Exercise directions: Restate word for word the lines of the records below, starting at the line that contains "gates : gmap nat ActorExecutionGate;" and ending at the line that contains "g ← gates s !! gate;", with both of those lines included and nothing else.

Content starts

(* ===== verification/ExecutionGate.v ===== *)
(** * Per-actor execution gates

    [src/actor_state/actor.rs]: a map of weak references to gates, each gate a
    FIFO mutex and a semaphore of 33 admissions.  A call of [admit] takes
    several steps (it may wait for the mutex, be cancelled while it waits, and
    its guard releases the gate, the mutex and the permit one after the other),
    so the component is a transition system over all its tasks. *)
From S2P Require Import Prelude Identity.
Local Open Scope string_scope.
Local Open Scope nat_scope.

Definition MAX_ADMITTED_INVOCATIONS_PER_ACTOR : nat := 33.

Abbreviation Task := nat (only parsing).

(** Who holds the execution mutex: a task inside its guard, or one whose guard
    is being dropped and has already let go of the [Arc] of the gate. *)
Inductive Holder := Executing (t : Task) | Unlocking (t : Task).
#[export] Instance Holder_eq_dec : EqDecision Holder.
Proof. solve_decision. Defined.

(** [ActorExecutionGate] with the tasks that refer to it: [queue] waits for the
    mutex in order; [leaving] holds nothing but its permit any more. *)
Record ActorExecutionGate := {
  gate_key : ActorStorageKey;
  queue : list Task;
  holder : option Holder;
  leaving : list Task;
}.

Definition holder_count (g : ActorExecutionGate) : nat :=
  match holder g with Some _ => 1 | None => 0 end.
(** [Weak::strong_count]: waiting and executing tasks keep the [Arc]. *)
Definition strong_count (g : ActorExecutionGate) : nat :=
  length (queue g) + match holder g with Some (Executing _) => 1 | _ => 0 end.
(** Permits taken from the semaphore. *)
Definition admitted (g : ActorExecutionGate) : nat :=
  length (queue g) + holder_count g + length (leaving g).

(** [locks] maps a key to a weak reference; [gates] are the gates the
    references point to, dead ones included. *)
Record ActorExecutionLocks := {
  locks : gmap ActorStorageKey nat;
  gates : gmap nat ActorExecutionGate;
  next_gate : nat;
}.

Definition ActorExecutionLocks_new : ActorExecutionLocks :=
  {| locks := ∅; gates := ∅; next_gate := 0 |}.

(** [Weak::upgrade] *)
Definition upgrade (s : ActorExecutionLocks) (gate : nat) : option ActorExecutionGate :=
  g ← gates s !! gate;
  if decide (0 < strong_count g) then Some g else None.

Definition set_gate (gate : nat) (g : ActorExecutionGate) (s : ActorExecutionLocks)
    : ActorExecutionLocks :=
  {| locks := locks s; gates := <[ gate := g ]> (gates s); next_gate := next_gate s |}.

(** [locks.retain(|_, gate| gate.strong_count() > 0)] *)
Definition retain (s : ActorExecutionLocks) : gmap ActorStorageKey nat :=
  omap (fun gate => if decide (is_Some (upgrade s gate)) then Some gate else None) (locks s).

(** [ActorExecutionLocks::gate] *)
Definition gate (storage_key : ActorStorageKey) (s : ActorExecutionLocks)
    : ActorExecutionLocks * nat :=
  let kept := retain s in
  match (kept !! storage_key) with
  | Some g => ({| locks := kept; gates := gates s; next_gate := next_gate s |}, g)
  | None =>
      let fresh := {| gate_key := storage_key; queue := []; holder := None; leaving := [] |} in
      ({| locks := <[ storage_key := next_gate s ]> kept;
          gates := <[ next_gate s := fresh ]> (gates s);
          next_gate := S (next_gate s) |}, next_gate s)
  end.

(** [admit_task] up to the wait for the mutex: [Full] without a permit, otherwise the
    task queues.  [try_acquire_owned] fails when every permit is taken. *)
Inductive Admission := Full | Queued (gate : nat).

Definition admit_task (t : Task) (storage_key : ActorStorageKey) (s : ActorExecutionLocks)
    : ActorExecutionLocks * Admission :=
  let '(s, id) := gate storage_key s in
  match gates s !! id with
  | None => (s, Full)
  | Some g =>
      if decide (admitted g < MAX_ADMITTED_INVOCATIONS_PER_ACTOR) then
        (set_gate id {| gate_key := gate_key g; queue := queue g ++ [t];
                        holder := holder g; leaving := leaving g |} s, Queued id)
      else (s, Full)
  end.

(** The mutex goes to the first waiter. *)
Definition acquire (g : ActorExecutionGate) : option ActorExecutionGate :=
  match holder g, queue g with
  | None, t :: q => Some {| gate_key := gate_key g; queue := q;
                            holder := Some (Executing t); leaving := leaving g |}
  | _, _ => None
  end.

Content ends

Task output:
  gates : gmap nat ActorExecutionGate;
  next_gate : nat;
}.

Definition ActorExecutionLocks_new : ActorExecutionLocks :=
  {| locks := ∅; gates := ∅; next_gate := 0 |}.

(** [Weak::upgrade] *)
Definition upgrade (s : ActorExecutionLocks) (gate : nat) : option ActorExecutionGate :=
  g ← gates s !! gate;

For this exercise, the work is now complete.